秀忠と言えば評者も月並みに、家康と家光の間に挟まれた影の薄い二代目という印象しかなかったのだが、それを見事にひっくり返してくれる名著である。まぁこんなテーマで書くとすれば初めから再評価を目的としているわけで、その点は多少さっ引いて考えなければならないのだろうが、それでも、政治家としての堅実さ、控えめで実直な性格(その反面にある、しがらみがない故の残酷さ――この辺は親譲りか)、父家康の意外な親心などが非常に分かりやすく伝わってくる。秀忠と言えば関ヶ原の遅刻だけが取り沙汰されるのだが、その真相も面白く書いてあって楽しめる(後に誇張された所があるにしてもやはり失策は失策だったらしい。相手があの真田なので無理もないが)。徳川一族と豊臣家との関係も詳しく書かれていてその点でも面白い。にわか専門家気分に浸るには十分すぎる内容になっている。

テーマは地味だが内容は堅い。名著だ。
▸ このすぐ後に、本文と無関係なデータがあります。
(** * lib/set-field.c: the OpenFlow 1.2 set-field action

    A shallow embedding of [lib/set-field.c] (allow-list, validator, wire
    decoder and encoder, text parser and formatter) together with the
    properties of the specification that can be stated about it.

    Conventions.
    - Unsigned C integers are [Z]; every narrowing conversion of the source
      ([uint8_t], [uint16_t]) is written out as a [mod].
    - A byte is a [Z]; a region of memory is a [list Z] and a read outside
      of it is the outcome [Undefined].
    - A C string is a [string].
    - A C function that may not return normally has an [outcome] as its
      result: it returns, it leaves through [ovs_fatal], it stops on a
      failed [assert], or it reads or writes outside of an object. *)

From Stdlib Require Import ZArith List String Ascii Bool Lia HexString.
Import ListNotations.
Open Scope Z_scope.

(* ================================================================== *)
(** ** Outcomes of a C call *)

(** The six [ovs_fatal] calls of [set_field_parse], each with the arguments
    of its format string. *)
Inductive fatal_msg : Type :=
| missing_arrow (orig : string)             (* "%s: missing `->'" *)
| missing_field_name (orig : string)        (* "%s: missing field name following `->'" *)
| not_valid_oxm_field_name (key : string)   (* "%s is not valid oxm field name" *)
| not_allowed_to_set (key : string)         (* "%s is not allowed to set" *)
| parse_value_error (error : string)        (* "%s" *)
| not_valid_for_field (value key : string). (* "%s is not valid valid for field %s" *)

(** The text [ovs_fatal] formats from each call. *)
Definition fatal_text (m : fatal_msg) : string :=
  (match m with
   | missing_arrow orig => orig ++ ": missing `->'"
   | missing_field_name orig => orig ++ ": missing field name following `->'"
   | not_valid_oxm_field_name key => key ++ " is not valid oxm field name"
   | not_allowed_to_set key => key ++ " is not allowed to set"
   | parse_value_error error => error
   | not_valid_for_field value key =>
       value ++ " is not valid valid for field " ++ key
   end)%string.

Inductive outcome (A : Type) : Type :=
| Returns (a : A)        (* the call returns [a] to its caller *)
| Exits (m : fatal_msg)  (* [ovs_fatal]: message, then [exit(EXIT_FAILURE)] *)
| Aborts                 (* a failed [assert] *)
| Undefined.             (* an access outside of an object, or through NULL *)

Arguments Returns {A} a.
Arguments Exits {A} m.
Arguments Aborts {A}.
Arguments Undefined {A}.

Definition bind {A B : Type} (c : outcome A) (k : A -> outcome B) : outcome B :=
  match c with
  | Returns a => k a
  | Exits m => Exits m
  | Aborts => Aborts
  | Undefined => Undefined
  end.

Notation "x <- c ;; k" := (bind c (fun x => k))
  (at level 61, c at next level, right associativity).

(** [assert(b)]. *)
Definition assert (b : bool) : outcome unit :=
  if b then Returns tt else Aborts.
(上の上)


千葉憲昭『オーディオ常識のウソ・マコト』(講談社ブルーバックス)

評者はかつてマニア向けオーディオショップに入り浸っていたこともあるくらい、結構オーディオには興味があった方で、そこの主人が有名オーディオ評論家をボロクソに非難するのを聞き続けてきたこともあって、この本にも何かそんなことが書いてあるんだろうな懐かしいな(オーディオ製品がデジタル化され、さらに中心がコンピューターに移るに従って急激に離れていった方でもあるので)位に思っていたら、それ以上で、「真空管アンプは音がいい」「ケーブルには凝るべき」「電源にこだわるべし」といった常識がたちまちガラガラと崩れていった(ちなみに、そのオーディオショップの目玉の一つが主人手作りの真空管アンプだった……)……しかもそれがみな強靱な理論に裏打ちされているのでグウの音も出ない……それにしてもどこの分野でも評論家というのは無能無責任なものだなと、嫌になる……著者の言うことを完璧に理解するには電気物理学の知識が結構要るので(少なくとも評者のような文系人間には)、着いていくのは厳しいが、ちょっとハードな入門編としても機能するようになっているのでありがたい。